(* ===== verification/TtyIn.v ===== *)
(** * Terminal input: src/src/kernel/tty.c

    Echo, line editing ([back_over], [reprint]), the transfer of typed characters
    to a reader ([in_transfer]) and input processing ([in_process]).  A queue
    entry is 16 bits wide: the character, the length of its echo, and the flags
    [IN_EOT], [IN_EOF] and [IN_ESC]. *)
From S2P Require Import Prelude Codec Kconst Ktypes Sched Ipc IpcSpec Message Signals Clock Display Tty.

Section TtyIn.
Context {P K : Type} `{PANEL : Panel P} `{KBD : Keyboard K} `{TRAP : SendTrap} `{SIG : SigSet}.
Context (m_at : Z).
Abbreviation TM := (M (tst P K)).

(** ** Echo *)
Fixpoint echo_tab (tp : Z) (n : nat) (len : Z) : TM Z :=
  match n with
  | O => ret len
  | S n =>
      tty_echo tp 32 ;;;
      t <- line tp ;;
      if (len + 1 <? TAB_SIZE) && truthy (Z.land (tty_position t) TAB_MASK) then echo_tab tp n (len + 1) else ret (len + 1)
  end.

Fixpoint echo_back (tp : Z) (n : nat) : TM unit :=
  match n with
  | O => ret tt
  | S n => tty_echo tp 8 ;;; echo_back tp n
  end.

(** What [echo] shows for [ch], and its length. *)
Definition echo_char (tp ch : Z) : TM Z :=
  let c := Z.land ch IN_CHAR in
  let key := Z.land ch (Z.lor IN_ESC (Z.lor IN_EOF (Z.lor IN_EOT IN_CHAR))) in
  if c <? 32 then
    if key =? 9 then echo_tab tp 8 0
    else if (key =? Z.lor 13 IN_EOT) || (key =? Z.lor 10 IN_EOT) then tty_echo tp c ;;; ret 0
    else tty_echo tp 94 ;;; tty_echo tp (64 + c) ;;; ret 2
  else if c =? 127 then tty_echo tp 94 ;;; tty_echo tp 63 ;;; ret 2
  else tty_echo tp c ;;; ret 1.

Definition echo (tp ch : Z) : TM Z :=
  let ch := Z.land ch (Z.lnot IN_LEN) in
  t <- line tp ;;
  if negb (lflag t ECHO) then
    (if (ch =? Z.lor 10 IN_EOT) && (Z.land (c_lflag (tty_termios t)) (Z.lor ICANON ECHONL) =? Z.lor ICANON ECHONL)
     then tty_echo tp 10 else ret tt) ;;;
    ret ch
  else
    let rp := if incount (tty_q t) =? 0 then false else tty_reprint t in
    len <- echo_char tp ch ;;
    len <- (if has ch IN_EOF then echo_back tp (Z.to_nat len) ;;; ret 0 else ret len) ;;
    updl tp (set_tty_reprint rp) ;;;
    ret (Z.lor ch (Z.shiftl len IN_LSHIFT)).

Definition rawecho (tp ch : Z) : TM unit :=
  t <- line tp ;;
  (if lflag t ECHO then tty_echo tp ch else ret tt) ;;;
  updl tp (set_tty_reprint (tty_reprint t)).

(** ** Line editing *)

(** The start of the current line, and the number of entries before it. *)
Fixpoint find_break (buf : list Z) (count : nat) (head : Z) : Z * Z :=
  match count with
  | O => (head, 0)
  | S n =>
      let prev := decr head in
      if has (nthZ buf prev) IN_EOT then (head, Z.of_nat count) else find_break buf n prev
  end.

Definition set_entry (i ch : Z) (t : tty) : tty :=
  let q := tty_q t in set_tty_q (set_inbuf (updZ (inbuf q) i (wrap16 ch)) q) t.

(** The entries from [head] on are echoed again. *)
Fixpoint reprint_from (tp : Z) (n : nat) (head : Z) : TM unit :=
  match n with
  | O => ret tt
  | S n =>
      t <- line tp ;;
      ch <- echo tp (nthZ (inbuf (tty_q t)) head) ;;
      updl tp (set_entry head ch) ;;;
      reprint_from tp n (incr head)
  end.

Definition reprint (tp : Z) : TM unit :=
  updl tp (set_tty_reprint false) ;;;
  t <- line tp ;;
  let q := tty_q t in
  let (head, count) := find_break (inbuf q) (Z.to_nat (incount q)) (inhead q) in
  if count =? incount q then ret tt else
  echo tp (Z.lor (cc t VREPRINT) IN_ESC) ;;;
  rawecho tp 13 ;;;
  rawecho tp 10 ;;;
  reprint_from tp (Z.to_nat (incount q - count)) head.

Fixpoint rub_out (tp : Z) (n : nat) : TM unit :=
  match n with
  | O => ret tt
  | S n => rawecho tp 8 ;;; rawecho tp 32 ;;; rawecho tp 8 ;;; rub_out tp n
  end.

Definition back_over (tp : Z) : TM bool :=
  t <- line tp ;;
  let q := tty_q t in
  if incount q =? 0 then ret false else
  let head := decr (inhead q) in
  if has (nthZ (inbuf q) head) IN_EOT then ret false else
  (if tty_reprint t then reprint tp else ret tt) ;;;
  updl tp (fun t => let q := tty_q t in set_tty_q (set_incount (incount q - 1) (set_inhead head q)) t) ;;;
  t <- line tp ;;
  (if lflag t ECHOE
   then rub_out tp (Z.to_nat (Z.shiftr (Z.land (nthZ (inbuf (tty_q t)) head) IN_LEN) IN_LSHIFT)) else ret tt) ;;;
  ret true.

(** [while (back_over(tp)) {}]: the queue holds at most 256 entries. *)
Fixpoint kill_line (tp : Z) (n : nat) : TM unit :=
  match n with
  | O => ret tt
  | S n => more <- back_over tp ;; if more : bool then kill_line tp n else ret tt
  end.

(** ** Delivery to a reader *)
Definition finish_read (tp : Z) : TM unit := updl tp (fun t => set_tty_in (set_cum 0 (set_left 0 (tty_in t))) t).

(** [n] bytes of the buffer copied to the reader. *)
Definition deliver (tp : Z) (buf : list Z) (destination : Z) : TM unit :=
  on_kernel (store_mem destination buf) ;;;
  updl tp (fun t => let r := tty_in t in
    set_tty_in (set_cum (cum r + lenZ buf) (set_vir (vir r +u lenZ buf) r)) t).

(** One turn of the loop: the bytes in [buf] and [destination]. *)
Definition take_entry (tp : Z) (a : list Z * Z) : TM (turn (list Z * Z) (list Z * Z)) :=
  t <- line tp ;;
  let q := tty_q t in
  if negb ((0 <? left (tty_in t)) && (0 <? incount q) && (0 <? eotct q)) then ret (Break a) else
  let ch := nthZ (inbuf q) (intail q) in
  a <- (if has ch IN_EOF then ret a else
        let (buf, destination) := a in
        let buf := buf ++ [Z.land ch IN_CHAR] in
        updl tp (fun t => set_tty_in (set_left (left (tty_in t) - 1) (tty_in t)) t) ;;;
        if lenZ buf =? 64 then deliver tp buf destination ;;; ret ([], destination +u 64) else ret (buf, destination)) ;;
  updl tp (fun t => let q := tty_q t in set_tty_q (set_incount (incount q - 1) (set_intail (incr (intail q)) q)) t) ;;;
  (if has ch IN_EOT then
     updl tp (fun t => let q := tty_q t in set_tty_q (set_eotct (eotct q - 1) q) t) ;;;
     if lflag t ICANON then updl tp (fun t => set_tty_in (set_left 0 (tty_in t)) t) else ret tt
   else ret tt) ;;;
  ret (Continue a).

Definition in_transfer (tp : Z) : TM unit :=
  t <- line tp ;;
  let r := tty_in t in
  if (left r =? 0) || (eotct (tty_q t) <? tty_min t) then ret tt else
  destination <- gets (fun s => numap (ts_k s) (for_proc r) (vir r) (left r)) ;;
  if destination =? 0 then
    tty_reply (repcode r) (caller r) (for_proc r) EFAULT ;;;
    finish_read tp
  else
    let* (buf, destination) := loop 257 (take_entry tp) ret ([], destination) in
    (match buf with [] => ret tt | _ => deliver tp buf destination end) ;;;
    t <- line tp ;;
    let r := tty_in t in
    if left r =? 0 then
      tty_reply (repcode r) (caller r) (for_proc r) (cum r) ;;;
      finish_read tp
    else ret tt.

(** ** Input processing: the stages of the loop body

    A stage gives the character to go on with, or [None] for [continue]. *)
Definition extensions (tp ch : Z) : TM (option Z) :=
  t <- line tp ;;
  if negb (lflag t IEXTEN) then ret (Some ch) else
  let ch := if tty_escaped t then Z.lor ch IN_ESC else ch in
  updl tp (set_tty_escaped false) ;;;
  if ch =? cc t VLNEXT then
    updl tp (set_tty_escaped true) ;;; rawecho tp 94 ;;; rawecho tp 8 ;;; ret None
  else if ch =? cc t VREPRINT then reprint tp ;;; ret None
  else ret (Some ch).

Definition map_newline (t : tty) (ch : Z) : option Z :=
  if ch =? 13 then
    if iflag t IGNCR then None else Some (if iflag t ICRNL then 10 else ch)
  else if ch =? 10 then Some (if iflag t INLCR then 13 else ch)
  else Some ch.

Definition canonical (tp ch : Z) : TM (option Z) :=
  t <- line tp ;;
  if negb (lflag t ICANON) then ret (Some ch) else
  if ch =? cc t VERASE then
    back_over tp ;;;
    (if negb (lflag t ECHOE) then echo tp ch ;;; ret tt else ret tt) ;;;
    ret None
  else if ch =? cc t VKILL then
    kill_line tp 257 ;;;
    (if negb (lflag t ECHOE) then
       echo tp ch ;;; if lflag t ECHOK then rawecho tp 10 else ret tt
     else ret tt) ;;;
    ret None
  else
    let ch := if ch =? cc t VEOF then Z.lor ch (Z.lor IN_EOT IN_EOF) else ch in
    let ch := if ch =? 10 then Z.lor ch IN_EOT else ch in
    ret (Some (if ch =? cc t VEOL then Z.lor ch IN_EOT else ch)).

Definition start_stop (tp ch : Z) : TM (option Z) :=
  t <- line tp ;;
  if negb (iflag t IXON) then ret (Some ch) else
  if ch =? cc t VSTOP then
    updl tp (fun t => set_tty_events true (set_tty_inhibited true t)) ;;; ret None
  else if tty_inhibited t && ((ch =? cc t VSTART) || iflag t IXANY) then
    updl tp (fun t => set_tty_events true (set_tty_inhibited false t)) ;;;
    ret (if ch =? cc t VSTART then None else Some ch)
  else ret (Some ch).

Definition signal_chars (tp ch : Z) : TM (option Z) :=
  t <- line tp ;;
  if lflag t ISIG && ((ch =? cc t VINTR) || (ch =? cc t VQUIT)) then
    sigchar m_at tp (if ch =? cc t VQUIT then SIGQUIT else SIGINT) ;;;
    echo tp ch ;;;
    ret None
  else ret (Some ch).

(** The entry into the queue; the flag says that the timer was started. *)
Definition enqueue_char (tp ch : Z) (timeset : bool) : TM bool :=
  t <- line tp ;;
  let raw := negb (lflag t ICANON) in
  let ch := if raw then Z.lor ch IN_EOT else ch in
  let start := raw && negb timeset && (0 <? cc t VMIN) && (0 <? cc t VTIME) in
  (if start then settimer tp true else ret tt) ;;;
  ch <- (if has (c_lflag (tty_termios t)) (Z.lor ECHO ECHONL) then echo tp ch else ret ch) ;;
  updl tp (fun t =>
    let t := set_entry (inhead (tty_q t)) ch t in
    let q := tty_q t in
    let q := set_incount (incount q + 1) (set_inhead (incr (inhead q)) q) in
    set_tty_q (if has ch IN_EOT then set_eotct (eotct q + 1) q else q) t) ;;;
  t <- line tp ;;
  (if incount (tty_q t) =? TTY_IN_BYTES then in_transfer tp else ret tt) ;;;
  ret (timeset || start).

(** [Continue timeset]: the next character; [Break tt]: the queue is full. *)
Definition in_char (tp ch : Z) (timeset : bool) : TM (turn bool unit) :=
  t <- line tp ;;
  let ch := if iflag t ISTRIP then Z.land ch 127 else ch in
  o <- extensions tp ch ;;
  match o with None => ret (Continue timeset) | Some ch =>
  let ch := if ch =? POSIX_VDISABLE then Z.lor ch IN_ESC else ch in
  t <- line tp ;;
  match map_newline t ch with None => ret (Continue timeset) | Some ch =>
  o <- canonical tp ch ;;
  match o with None => ret (Continue timeset) | Some ch =>
  o <- start_stop tp ch ;;
  match o with None => ret (Continue timeset) | Some ch =>
  o <- signal_chars tp ch ;;
  match o with None => ret (Continue timeset) | Some ch =>
  t <- line tp ;;
  if incount (tty_q t) =? TTY_IN_BYTES then
    ret (if lflag t ICANON then Continue timeset else Break tt)
  else timeset <- enqueue_char tp ch timeset ;; ret (Continue timeset)
  end end end end end.

(** The number of characters processed, with [ct] before [buf]. *)
Fixpoint in_process_from (tp : Z) (buf : list Z) (ct : Z) (timeset : bool) : TM Z :=
  match buf with
  | [] => ret ct
  | ch :: buf =>
      r <- in_char tp (Z.land ch 255) timeset ;;
      match r with
      | Continue timeset => in_process_from tp buf (ct + 1) timeset
      | Break _ => ret ct
      end
  end.
Definition in_process (tp : Z) (buf : list Z) : TM Z := in_process_from tp buf 0 false.
End TtyIn.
======
» Exercise description
Of the entries above, repeat exactly the lines from the line with "else if ch =? 10" through the line with "if ch =? cc t VSTOP then", both of them included.

» Solution to this exercise
  else if ch =? 10 then Some (if iflag t INLCR then 13 else ch)
  else Some ch.

Definition canonical (tp ch : Z) : TM (option Z) :=
  t <- line tp ;;
  if negb (lflag t ICANON) then ret (Some ch) else
  if ch =? cc t VERASE then
    back_over tp ;;;
    (if negb (lflag t ECHOE) then echo tp ch ;;; ret tt else ret tt) ;;;
    ret None
  else if ch =? cc t VKILL then
    kill_line tp 257 ;;;
    (if negb (lflag t ECHOE) then
       echo tp ch ;;; if lflag t ECHOK then rawecho tp 10 else ret tt
     else ret tt) ;;;
    ret None
  else
    let ch := if ch =? cc t VEOF then Z.lor ch (Z.lor IN_EOT IN_EOF) else ch in
    let ch := if ch =? 10 then Z.lor ch IN_EOT else ch in
    ret (Some (if ch =? cc t VEOL then Z.lor ch IN_EOT else ch)).

Definition start_stop (tp ch : Z) : TM (option Z) :=
  t <- line tp ;;
  if negb (iflag t IXON) then ret (Some ch) else
  if ch =? cc t VSTOP then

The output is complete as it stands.